Por María Rosa
Silva Streitenberger
En mi niñez hubo mucha felicidad. Felicidad frente
al tazón de leche tibia recién ordeñada y un pedazo de pan hecho por mamá.
Felicidad al ir al arroyo con mis hermanas a buscar bosta seca para la cocina a
leña y correr mariposas, o volver cantando las canciones de chicos. Felicidad
al compartir todos juntos la mesa a las doce en punto y saborear lo que mamá
nos cocinó con lo poco que había pero que sabía tan rico! Felicidad al ir a la
escuela y jugar con mis amigas y luego lavar el piso de mi aula y el de la
iglesia también, haciéndolo bien porque Dios me miraba y yo le tenía miedo.
Felicidad cuando mamá me mandaba a lo de alguna vecina viuda y viejita a ver si
necesitaba algo y llevarle polenta, yerba o pan y de paso limpiar la casa.

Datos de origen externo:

(** [curthread->field] and the update of a field of a thread. *)
Definition get_thread (t : tid) : M kstate thread := σ ← get; deref (threads σ !! t).
Definition put_thread (t : tid) (th : thread) : M kstate unit :=
  _ ← get_thread t; modify (λ σ, set_threads (<[t := th]> (threads σ)) σ).
Definition cur : M kstate tid := σ ← get; deref (curthread σ).

Definition with_pcb (p : pcb) (th : thread) : thread :=
  {| t_pcb := p; t_name := t_name th; t_sleepaddr := t_sleepaddr th; t_stack := t_stack th;
     t_vmspace := t_vmspace th; t_cwd := t_cwd th; t_pid := t_pid th; t_filetable := t_filetable th |}.
Definition with_sleepaddr (a : option addr) (th : thread) : thread :=
  {| t_pcb := t_pcb th; t_name := t_name th; t_sleepaddr := a; t_stack := t_stack th;
     t_vmspace := t_vmspace th; t_cwd := t_cwd th; t_pid := t_pid th; t_filetable := t_filetable th |}.
Definition with_stack (s : option (list Z)) (th : thread) : thread :=
  {| t_pcb := t_pcb th; t_name := t_name th; t_sleepaddr := t_sleepaddr th; t_stack := s;
     t_vmspace := t_vmspace th; t_cwd := t_cwd th; t_pid := t_pid th; t_filetable := t_filetable th |}.
Definition with_vmspace (v : option addr) (th : thread) : thread :=
  {| t_pcb := t_pcb th; t_name := t_name th; t_sleepaddr := t_sleepaddr th; t_stack := t_stack th;
     t_vmspace := v; t_cwd := t_cwd th; t_pid := t_pid th; t_filetable := t_filetable th |}.
Definition with_cwd (v : option addr) (th : thread) : thread :=
  {| t_pcb := t_pcb th; t_name := t_name th; t_sleepaddr := t_sleepaddr th; t_stack := t_stack th;
     t_vmspace := t_vmspace th; t_cwd := v; t_pid := t_pid th; t_filetable := t_filetable th |}.
Definition with_pid (n : Z) (th : thread) : thread :=
  {| t_pcb := t_pcb th; t_name := t_name th; t_sleepaddr := t_sleepaddr th; t_stack := t_stack th;
     t_vmspace := t_vmspace th; t_cwd := t_cwd th; t_pid := n; t_filetable := t_filetable th |}.

(** ** Rules for the priority level *)

Definition spl_status (n st : Z) : Z :=
  if n >? 0 then Z.land st (Z.lnot CST_IEc) else if n =? 0 then Z.lor st CST_IEc else st.

(** The state after [splx(n)]. *)
Definition at_spl (n : Z) (σ : kstate) : kstate :=
  set_curspl n (set_status (spl_status n (status σ)) σ).

Lemma wp_splx n (Q : result Z → kstate → Prop) σ :
  Q (Ret (curspl σ)) (at_spl n σ) → wp (splx n) Q σ.
Proof.
  intros HQ. unfold splx, interrupts_on, interrupts_off, at_spl, spl_status in *.
  destruct (n >? 0); [|destruct (n =? 0)]; wp_steps; [done..|by destruct σ].
Qed.

Lemma wp_splhigh (Q : result Z → kstate → Prop) σ :
  Q (Ret (curspl σ)) (at_spl SPL_HIGH σ) → wp splhigh Q σ.
Proof. apply wp_splx. Qed.

(** Interrupts are enabled exactly at level 0. *)
Record flag_ok (σ : kstate) : Prop := {
  fo_spl : 0 ≤ curspl σ;
  fo_flag : Z.testbit (status σ) 0 = (curspl σ =? 0);
}.

Lemma spl_status_bit n st k : 0 ≤ k →
  Z.testbit (spl_status n st) k =
  if decide (k = 0 ∧ 0 ≤ n) then n =? 0 else Z.testbit st k.
Proof.
  intros Hk. unfold spl_status, CST_IEc. rewrite Z.gtb_ltb.
  destruct (Z.ltb_spec 0 n); [|destruct (Z.eqb_spec n 0)].
  - rewrite Z.land_spec, Z.lnot_spec by lia. change 1 with (2 ^ 0).
    rewrite Z.pow2_bits_eqb by lia. case_decide as Hd.
    + destruct Hd as [-> _]. rewrite andb_false_r. lia.
    + destruct (Z.eqb_spec 0 k); [lia|]. by rewrite andb_true_r.
  - rewrite Z.lor_spec. change 1 with (2 ^ 0). rewrite Z.pow2_bits_eqb by lia. case_decide as Hd.
    + destruct Hd as [-> _]. rewrite orb_true_r. lia.
    + destruct (Z.eqb_spec 0 k); [lia|]. by rewrite orb_false_r.
  - rewrite decide_False by lia. done.
Qed.

Lemma spl_status_flag n st : 0 ≤ n → Z.testbit (spl_status n st) 0 = (n =? 0).
Proof. intros. rewrite spl_status_bit, decide_True by lia. done. Qed.

Lemma at_spl_flag_ok n σ : 0 ≤ n → flag_ok (at_spl n σ).
Proof. intros. split; simpl; [lia|by apply spl_status_flag]. Qed.

(** Back at the level it had, the processor's status is what it was. *)
Lemma at_spl_restore σ n : flag_ok σ → 0 ≤ n → at_spl (curspl σ) (at_spl n σ) = σ.
Proof.
  intros [Hs Hf] Hn.
  assert (spl_status (curspl σ) (spl_status n (status σ)) = status σ) as Hst.
  { apply Z.bits_inj'. intros k Hk. rewrite !spl_status_bit by done.
    destruct (decide (k = 0)) as [->|Hk0].
    - rewrite decide_True by lia. done.
    - rewrite !decide_False by lia. done. }
  unfold at_spl. cbn [status set_curspl set_status]. rewrite Hst. by destruct σ.
Qed.

(** ** A running machine, for examples: one thread, nothing allocated *)

Definition boot_thread : thread :=
  {| t_pcb := {| pcb_switchstack := []; pcb_kstack := 0x80010000; pcb_ininterrupt := 0 |};
     t_name := "<boot/menu>"; t_sleepaddr := None; t_stack := None; t_vmspace := None;
     t_cwd := None; t_pid := 0; t_filetable := None |}.

Definition small_queue : queue tid :=
  {| size := 4; nextwrite := 0; nextread := 0; data := replicate 4 None |}.
Definition small_array : array tid := {| num := 0; max := 0; vec := None |}.

Definition boot_state : kstate :=
  {| status := 1; curspl := 0; in_interrupt := 0; curkstack := 0x80010000; stack := [KUser];
     curthread := Some 1; runqueue := small_queue; sleepers := small_array;
     zombies := small_array; numthreads := 1; threads := {[1 := boot_thread]};
     sems := ∅; locks := ∅; lbolt_counter := 0;
     pids := {| nextpid := 1; pidinfoTable := {| num := 0; max := 0; vec := None |} |};
     vm := {| tlb := replicate 64 (0, 0); addrspaces := ∅; firstpaddr := 0x20000;
              lastpaddr := 0x400000; ram := λ _, 0 |};
     vnodes := ∅; allocs := [] |}.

Felicidad cuando jugábamos a la gallinita ciega con mis amigas y rompíamos sin
querer el farol de la lámpara. Recibíamos flor de reto pero entre todas
juntábamos los centavos para comprar uno nuevo. Felicidad al irnos a dormir,
bajo un techo de chapa y una cama hecha con yuyo pero con el amor de mamá, papá
y mis hermanos flotando en el aire. Ese amor, esa felicidad, nunca más la volví
a sentir, aunque hoy mis comodidades son otras y tengo más de lo que existía en
aquél entonces, daría todo, todo por volver a sentir la felicidad de mi niñez.